Fuente: Felipe Pigna, Fragmento del Capítulo 1 del libro Al gran pueblo argentino salud, Buenos Aires, Planeta, 2014.
“Porque las ansias que los españoles tuvieron por ver cosas de su tierra en las Indias han sido tan bascosas y eficaces, que ningún trabajo ni peligro se les ha hecho grande para dejar de intentar el efecto de su deseo”
Inca Garcilaso de la Vega, Comentarios Reales de los Incas.
Desde la Antigüedad, la vid ha ido echando raíces y entretejiéndose en el territorio y la historia de lo que hoy denominamos Occidente. Cantado por vates y poetas hasta nuestros días, el vino, la bebida elaborada mediante la fermentación de sus frutos, tuvo dioses propios como Dionisos, en la mitología griega, y Baco, entre los romanos, y sobrevivió al Imperio: ya alejado de los misterios eleusinos y de los excesos de las fiestas bacanales, se transformó en la “sangre de Cristo”. Ocupó así un lugar central dentro de las ceremonias del catolicismo, la nueva religión que iba a definir en buena medida la cultura de esta región del mundo: los cánones de su liturgia exigen que para la Eucaristía, el sacramento esencial de la misa, la hostia esté hecha exclusivamente de harina de trigo y que el vino sea “natural de vid”, sin aditamentos ni sustitutos.
Así, pues, no es de extrañar la relevancia que cobró la introducción de esta especie en los primeros años de la conquista y colonización de América, esa alianza estratégica entre la cruz y la espada. Junto con el trigo y el olivo, alimentos básicos para entonces de la dieta de los súbditos de Castilla, la vid formaba un grupo de cultivos considerados no solo fundamentales para establecer en las aún no consolidadas colonias costumbres propias de España, sino como parte insustituible de los sacramentos que hacían de ellos fieles católicos.
Si bien en América del Norte existían especies silvestres autóctonas, que llevaron a que el navegante vikingo Leif Eriksson bautizase Vinland (tierra del vino o de viñas) al norte de Terranova, la vitivinicultura de nuestro continente se inició y desarrolló en verdad a partir de la Vitis vinifera, originaria del Viejo Mundo, que casi desde el comienzo de la conquista trató de implantarse en lo que para Colón eran las “Indias”. En su segundo viaje, en 1493, el “Almirante de la Mar Océano” llevó a la isla de Santo Domingo “unos poquitos sarmientos”,1 que aunque a la larga no prosperaron, fueron el inicio de los intentos que, medio siglo después, tendrían por resultado las diversas viticulturas indianas.

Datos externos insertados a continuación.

(** With every integer within the limit, it is the [KeyError]. *)
Lemma to_dynamo_first_unregistered (self : instance) :
  Forall (fun kv => within_limit (snd kv) = true) self ->
  (exists kv, In kv self /\ registered (type_of (snd kv)) = false) ->
  exists t, registered t = false /\ _to_dynamo self = Raise (KeyError (KType t)).
Proof.
  induction self as [|[k v] self IH]; intros Hl (kv & Hin & Hkv); [destruct Hin|].
  inversion Hl as [|? ? Hlv Hl']; subst. simpl in Hlv.
  rewrite to_dynamo_cons.
  destruct (registered (type_of v)) eqn:Hv.
  - destruct (to_dynamo_entry v Hv Hlv) as (t & _ & ->). simpl.
    destruct Hin as [<-|Hin]; [simpl in Hkv; congruence|].
    destruct (IH Hl') as (t' & Ht' & ->); [eauto|]. exists t'. split; [assumption | reflexivity].
  - exists (type_of v). split; [assumption|].
    now rewrite to_dynamo_value_unregistered.
Qed.

(** The first field of an unregistered type, after fields that encode. *)
Lemma to_dynamo_after_prefix (pre post : instance) (k : string) (v : pyval) (w : wire_item) :
  _to_dynamo pre = Ok w ->
  registered (type_of v) = false ->
  _to_dynamo (pre ++ (k, v) :: post)%list = Raise (KeyError (KType (type_of v))).
Proof.
  intros Hpre Hv.
  rewrite to_dynamo_app, Hpre, to_dynamo_cons, to_dynamo_value_unregistered by assumption.
  reflexivity.
Qed.

(** C2.  [_to_dynamo] on an instance with a field that holds [None]
    raises [KeyError]: [TYPE_MAPPING] is keyed by the object [None] while
    the lookup is by [type(v)], which is [NoneType].  The entry
    [{"NULL": None}] that the registry provides for Null is never
    produced. *)
Theorem to_dynamo_none (k : string) (rest : instance) :
  _to_dynamo ((k, VNone) :: rest) = Raise (KeyError (KType TNoneType))
  /\ spec_encode VNone = Some [("NULL", VNone)]
  /\ option_map key (dict_get pykey_eqb TYPE_MAPPING KNone) = Some "NULL".
Proof. repeat split. Qed.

Al mismo tiempo que muchas plantas americanas –como la papa, el tomate, el maíz y el pimiento, entre otras– se transportaban a Europa para probar allí su cultivo, los Reyes Católicos y Carlos I promovieron con decisión los ensayos para introducir en sus colonias especies europeas, consideradas, como vimos, esenciales para la vida de sus súbditos. Así lo demuestra, por ejemplo, una real cédula de Carlos I, de 1531, que ordenaba a la Casa de Contratación de Sevilla, encargada de autorizar y supervisar los viajes y el comercio, “que de aquí en adelante, todos los maestres que fueren a nuestras Indias, que lleven cada uno en su navío la cantidad que les pareciere de plantas de viña y olivos de manera que ninguno pase sin llevar alguna cantidad”.2 Sin embargo, a pesar de la voluntad real, los esfuerzos con las uvas no siempre daban resultado. En las Antillas y las costas caribeñas del continente –la “Tierra Firme” que abarcaba buena parte de América Central, Colombia y Venezuela–, las condiciones no fueron favorables; tampoco las vides llevadas a México permitieron en un principio la producción de vino. En cambio, para la década de 1540 ya había viñas plantadas en el Perú, que luego servirían para su introducción en Chile y el Alto Perú, la actual Bolivia.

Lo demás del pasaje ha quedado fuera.